INPUT MATERIAL Block Start

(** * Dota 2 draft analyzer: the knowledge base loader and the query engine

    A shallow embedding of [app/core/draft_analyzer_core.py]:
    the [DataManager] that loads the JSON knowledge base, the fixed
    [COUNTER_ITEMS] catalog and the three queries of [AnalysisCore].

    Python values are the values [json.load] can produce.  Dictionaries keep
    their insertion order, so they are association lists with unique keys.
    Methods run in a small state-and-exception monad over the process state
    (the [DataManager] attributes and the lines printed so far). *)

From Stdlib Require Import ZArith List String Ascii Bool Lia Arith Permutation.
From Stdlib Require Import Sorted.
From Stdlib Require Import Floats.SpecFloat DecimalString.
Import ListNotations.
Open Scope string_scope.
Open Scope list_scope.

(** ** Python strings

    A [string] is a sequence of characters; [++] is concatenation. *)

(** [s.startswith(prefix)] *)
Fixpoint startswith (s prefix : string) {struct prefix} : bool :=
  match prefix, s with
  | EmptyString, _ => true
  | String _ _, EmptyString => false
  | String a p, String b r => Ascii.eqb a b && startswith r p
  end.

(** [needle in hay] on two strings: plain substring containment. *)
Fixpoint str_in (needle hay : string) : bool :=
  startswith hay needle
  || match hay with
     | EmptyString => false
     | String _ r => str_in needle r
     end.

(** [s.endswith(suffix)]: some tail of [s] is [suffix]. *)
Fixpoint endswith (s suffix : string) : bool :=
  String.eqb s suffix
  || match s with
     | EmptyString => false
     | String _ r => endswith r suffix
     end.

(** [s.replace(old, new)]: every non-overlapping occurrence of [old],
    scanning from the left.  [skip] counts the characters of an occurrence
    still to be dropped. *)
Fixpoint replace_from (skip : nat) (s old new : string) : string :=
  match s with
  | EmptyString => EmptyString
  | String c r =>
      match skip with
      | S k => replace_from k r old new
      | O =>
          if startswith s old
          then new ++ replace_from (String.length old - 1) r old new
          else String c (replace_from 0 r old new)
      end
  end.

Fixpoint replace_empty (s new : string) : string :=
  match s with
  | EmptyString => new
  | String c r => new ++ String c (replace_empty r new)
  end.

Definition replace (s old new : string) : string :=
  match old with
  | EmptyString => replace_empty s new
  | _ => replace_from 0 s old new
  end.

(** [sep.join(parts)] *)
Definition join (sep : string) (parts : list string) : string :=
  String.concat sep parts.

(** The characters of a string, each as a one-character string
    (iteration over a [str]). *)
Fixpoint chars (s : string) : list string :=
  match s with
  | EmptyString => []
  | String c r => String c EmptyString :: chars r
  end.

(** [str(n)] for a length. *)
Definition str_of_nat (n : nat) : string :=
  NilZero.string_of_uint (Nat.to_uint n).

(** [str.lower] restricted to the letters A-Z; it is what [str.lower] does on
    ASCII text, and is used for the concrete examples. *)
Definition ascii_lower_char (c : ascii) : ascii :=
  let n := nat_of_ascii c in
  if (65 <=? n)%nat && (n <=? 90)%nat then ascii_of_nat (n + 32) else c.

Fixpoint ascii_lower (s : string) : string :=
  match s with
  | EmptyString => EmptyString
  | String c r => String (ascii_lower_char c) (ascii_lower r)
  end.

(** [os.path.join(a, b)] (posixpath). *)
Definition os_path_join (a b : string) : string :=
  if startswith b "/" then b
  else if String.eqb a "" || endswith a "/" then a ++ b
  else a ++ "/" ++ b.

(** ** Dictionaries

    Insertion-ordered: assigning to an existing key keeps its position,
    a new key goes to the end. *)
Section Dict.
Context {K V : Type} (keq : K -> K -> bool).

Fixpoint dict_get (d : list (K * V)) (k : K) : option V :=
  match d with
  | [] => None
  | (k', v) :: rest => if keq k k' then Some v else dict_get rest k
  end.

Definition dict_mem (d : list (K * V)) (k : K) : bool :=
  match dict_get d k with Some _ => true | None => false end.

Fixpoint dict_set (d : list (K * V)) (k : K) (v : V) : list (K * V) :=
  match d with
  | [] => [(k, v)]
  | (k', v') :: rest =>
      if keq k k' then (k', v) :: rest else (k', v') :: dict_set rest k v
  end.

INPUT MATERIAL Block End

WORK INSTRUCTION
Working through the records, find each line containing the word "occurrence" and copy it.

REPLY TO THE TASK
(** [s.replace(old, new)]: every non-overlapping occurrence of [old],
    scanning from the left.  [skip] counts the characters of an occurrence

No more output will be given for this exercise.